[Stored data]
══════

(** *** Asking again *)

(** A proposal the search passes over. *)
Definition passed_over (diagnosis_id : uuid) (db : Database) (q : ActionProposal) : Prop :=
  dict_get "diagnosis_id" q.(prop_parameters) = Some (JStr (uuid_str diagnosis_id)) →
  gated_decision q.(prop_id) db = None.

Lemma first_gate_None diagnosis_id db l :
  first_gate diagnosis_id db l = None → ∀ q, q ∈ l → passed_over diagnosis_id db q.
Proof.
  induction l as [|p l IH]; simpl; intros Hn q; [by intros ?%not_elem_of_nil|].
  intros [->|Hq]%elem_of_cons.
  - intros Hd. rewrite Hd, String.eqb_refl in Hn. by destruct (gated_decision _ db).
  - apply IH; [|done]. destruct (dict_get _ _) as [[]|]; try done.
    destruct (String.eqb _ _); [|done]. by destruct (gated_decision _ db).
Qed.

Lemma first_gate_found diagnosis_id db l p d :
  p ∈ l → (∀ q, q ∈ l → q = p ∨ passed_over diagnosis_id db q) →
  dict_get "diagnosis_id" p.(prop_parameters) = Some (JStr (uuid_str diagnosis_id)) →
  gated_decision p.(prop_id) db = Some d →
  first_gate diagnosis_id db l = Some (p.(prop_id), d).
Proof.
  intros Hin Hother Hdiag Hdec. induction l as [|q l IH]; [by apply not_elem_of_nil in Hin|].
  simpl. destruct (Hother q) as [->|Hpass]; [left|by rewrite Hdiag, String.eqb_refl, Hdec|].
  apply elem_of_cons in Hin as [->|Hin]; [by rewrite Hpass in Hdec|].
  assert (first_gate diagnosis_id db l = Some (p.(prop_id), d)) as Hrest
    by (apply IH; [done|]; intros q' Hq'; apply Hother; by right).
  destruct (dict_get "diagnosis_id" (prop_parameters q)) as [[| | | |s| |]|] eqn:Hs; try done.
  destruct (String.eqb s _) eqn:Heq; [|done]. apply String.eqb_eq in Heq as ->.
  by rewrite (Hpass Hs).
Qed.
Definition gate_rows (db : Database) : list ActionProposal :=
  List.filter (advisory_proposal incident_id request.(aer_action)) (rows db.(action_proposals)).

(** The search among at most twenty proposals sees them all. *)
Lemma existing_gate_rows diagnosis_id db : (length (gate_rows db) ≤ 20)%nat →
  ∃ l, existing_gate incident_id diagnosis_id request.(aer_action) db
         = first_gate diagnosis_id db l ∧ ∀ q, q ∈ l ↔ q ∈ gate_rows db.
Proof.
  intros Hlen. unfold existing_gate. fold (gate_rows db). eexists. split; [reflexivity|].
  intros q. rewrite take_ge; [by rewrite isort_elem|]. by rewrite isort_perm.
Qed.

Lemma gate_rows_insert db db' id p :
  db.(action_proposals) !! id = None → db'.(action_proposals) = <[id:=p]> db.(action_proposals) →
  advisory_proposal incident_id request.(aer_action) p = true →
  Permutation (gate_rows db') (p :: gate_rows db).
Proof.
  intros Hid Hdb Hp. unfold gate_rows. rewrite Hdb, (list_filter_perm _ _ _ (rows_insert _ _ p Hid)).
  simpl. by rewrite Hp.
Qed.

Lemma suggested_again (w w' : World X) d :
  suggested w = (Ok d, w) → w'.(work).(ai_diagnoses) = w.(work).(ai_diagnoses) →
  w'.(work).(incidents) = w.(work).(incidents) → suggested w' = (Ok d, w').
Proof.
  unfold suggested, latest_diagnosis, deref, query, gets, bind, raise_if, lift, ret, raise.
  intros Hs Hd Hi. rewrite Hd.
  destruct (latest _ _ _) as [d0|]; [|done].
  destruct (negb _); [done|]. destruct (negb _) in *; [done|].
  destruct (get_action_metadata _) as [m|]; [|done]. rewrite Hi.
  destruct (incidents (work w) !! incident_id) as [inc|]; [|done].
  destruct (negb _); [done|]. by injection Hs as ->.
Qed.

(** Asking again changes nothing.  After an evaluation that returned, the same
    request for the same diagnosis returns the very same proposal and decision,
    makes no row, asks nobody and reports nothing, whoever asks. *)
Theorem gate_idempotent actor actor_id actor' actor_id' (w w' : World X) r :
  gate_keys w.(work) → (length (gate_rows w.(work)) < 20)%nat →
  evaluate_ai_action_candidate actor actor_id w = (Ok r, w') →
  evaluate_ai_action_candidate actor' actor_id' w' = (Ok r, w').
Proof.
  intros Hkeys Hfew Hrun.
  pose proof (evaluate_ai_action_candidate_ungated actor actor_id w) as Hu. rewrite Hrun in Hu.
  unfold same_db, stable, ungated in Hu. simpl in Hu.
  apply gate_run in Hrun as (Hsug & Hs & Hout); [|apply Hkeys].
  assert (suggested w' = (Ok r.(gate_diagnosis), w')) as Hsug'
    by (eapply suggested_again; [exact Hsug|congruence..]).
  unfold evaluate_ai_action_candidate. rewrite (bind_step _ _ _ _ _ Hsug').
  rewrite (bind_step (query _) _ _ _ _ eq_refl).
  enough (existing_gate incident_id r.(gate_diagnosis).(dia_id) request.(aer_action) w'.(work)
    = Some (r.(gate_proposal), r.(gate_decision))) as -> by by destruct r.
  destruct (existing_gate _ _ _ w.(work)) as [[p0 d0]|] eqn:He.
  { destruct Hout as (-> & -> & ->). exact He. }
  destruct Hout as [(p & Hnew & Hap & Hp) (Hd1 & Hd2 & Hpd) _].
  destruct Hp as (Hp1 & Hp2 & Hp3 & Hp4 & _ & Hp6). rewrite Hd1 in Hp1.
  destruct (existing_gate_rows r.(gate_diagnosis).(dia_id) w.(work)) as (l & El & Hl); [lia|].
  rewrite El in He. pose proof (first_gate_None _ _ _ He) as Hpass.
  pose proof (gate_rows_insert w.(work) w'.(work) _ p Hnew Hap) as Hperm.
  assert (advisory_proposal incident_id request.(aer_action) p = true) as Hadv.
  { unfold advisory_proposal. by rewrite !andb_true_iff, !bool_decide_eq_true, String.eqb_eq. }
  specialize (Hperm Hadv).
  destruct (existing_gate_rows r.(gate_diagnosis).(dia_id) w'.(work)) as (l' & -> & Hl').
  { rewrite Hperm. simpl. lia. }
  rewrite <- Hp1. apply first_gate_found; [by apply Hl'; rewrite Hperm; left| |done|].
  - intros q Hq. apply Hl' in Hq. rewrite Hperm in Hq.
    apply elem_of_cons in Hq as [->|Hq]; [by left|right]. intros Hdiag.
    specialize (Hpass q (proj2 (Hl q) Hq) Hdiag).
    unfold gate_rows in Hq. apply filter_elem, proj1, elem_of_rows in Hq as [k Hk].
    apply (gk_proposals _ Hkeys) in Hk as Hid.
    unfold gated_decision. rewrite Hpd, latest_snoc.
    rewrite bool_decide_eq_false_2; [exact Hpass|]. intros Heq. congruence.
  - unfold gated_decision. rewrite Hpd, latest_snoc, bool_decide_eq_true_2 by congruence.
    replace (latest _ _ _) with (None (A:=PolicyDecision)); [done|]. symmetry.
    apply latest_None. intros d Hd. apply bool_decide_eq_false_2. intros Heq.
    apply (gk_decisions _ Hkeys) in Hd as [x Hx]. congruence.
Qed.
End gate.

(** ** A concrete candidate *)

Definition advised_db : Database :=
  upd_ai_diagnoses (λ _, [diagnosis_record 40%N 5 7%N
    {| out_status := AVAILABLE;
       out_proposal := Some
         {| dp_suspected_root_cause := "crash loop"; dp_root_cause_category := "crash";
            dp_confidence := float_of_decimal 9 (-1); dp_evidence_refs := ["incident:metadata"];
            dp_related_change := None; dp_suggested_runbook := None;
            dp_action_candidates := [RESTART_POD]; dp_explanation := "restarts" |};
       out_model_used := Some "m"; out_fallback_used := false; out_escalation_used := false;
       out_attempts := []; out_failure_code := None |}]) sick_world.(work).

Definition restart_request : AIActionEvaluationRequest :=
  {| aer_action := RESTART_POD; aer_target_count := 1; aer_namespace := Some "demo";
     aer_resource_name := Some "pod"; aer_labels := []; aer_controller_managed := true;
     aer_sensitivity := SENS_NONE |}.

Definition bench_gate (w : World Z) : res AIActionGateResult * World Z :=
  evaluate_ai_action_candidate (Runtime0 := bench_runtime) (H := strict_pydantic)
    (PolicyServer0 := bench_opa) (opa_client "http://opa" "/v1/data/x") "/v1/data/x" 7%N
    restart_request "op" 9%N w.

Definition advised_world : World Z := bench_world advised_db.

Lemma advised_keys : gate_keys advised_db.
Proof.
  split; simpl.
  - intros i inc [<- <-]%lookup_singleton_Some. done.
  - by intros i p ?%lookup_empty_Some.
  - by intros d ?%not_elem_of_nil.
Qed.

Definition gated_proposal (r : res AIActionGateResult) : option uuid :=
  match r with Ok r => Some r.(gate_proposal) | Raise _ => None end.

Lemma bench_gate_proposes : gated_proposal (bench_gate advised_world).1 = Some 1%N.
Proof. vm_compute. reflexivity. Qed.


Lemma gate_idempotent_witness :
  ∃ r, bench_gate (bench_gate advised_world).2 = (Ok r, (bench_gate advised_world).2).
Proof.
  destruct (bench_gate advised_world).1 as [r|e] eqn:E;
    [|discriminate (eq_trans (eq_sym (f_equal gated_proposal E)) bench_gate_proposes)].
  exists r. refine (gate_idempotent (Runtime0 := bench_runtime) (H := strict_pydantic)
    (PolicyServer0 := bench_opa) (opa_client "http://opa" "/v1/data/x") "/v1/data/x" 7%N
    restart_request "op" 9%N "op" 9%N advised_world _ r advised_keys _ (run_of _ _ E)).
  vm_compute. lia.
Defined.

══════

Your reply should hold only the lines from the first line of the records through the one with "gated_decision p.(prop_id) db = Some d →", reproduced word for word.

Answer to this task:
(** *** Asking again *)

(** A proposal the search passes over. *)
Definition passed_over (diagnosis_id : uuid) (db : Database) (q : ActionProposal) : Prop :=
  dict_get "diagnosis_id" q.(prop_parameters) = Some (JStr (uuid_str diagnosis_id)) →
  gated_decision q.(prop_id) db = None.

Lemma first_gate_None diagnosis_id db l :
  first_gate diagnosis_id db l = None → ∀ q, q ∈ l → passed_over diagnosis_id db q.
Proof.
  induction l as [|p l IH]; simpl; intros Hn q; [by intros ?%not_elem_of_nil|].
  intros [->|Hq]%elem_of_cons.
  - intros Hd. rewrite Hd, String.eqb_refl in Hn. by destruct (gated_decision _ db).
  - apply IH; [|done]. destruct (dict_get _ _) as [[]|]; try done.
    destruct (String.eqb _ _); [|done]. by destruct (gated_decision _ db).
Qed.

Lemma first_gate_found diagnosis_id db l p d :
  p ∈ l → (∀ q, q ∈ l → q = p ∨ passed_over diagnosis_id db q) →
  dict_get "diagnosis_id" p.(prop_parameters) = Some (JStr (uuid_str diagnosis_id)) →
  gated_decision p.(prop_id) db = Some d →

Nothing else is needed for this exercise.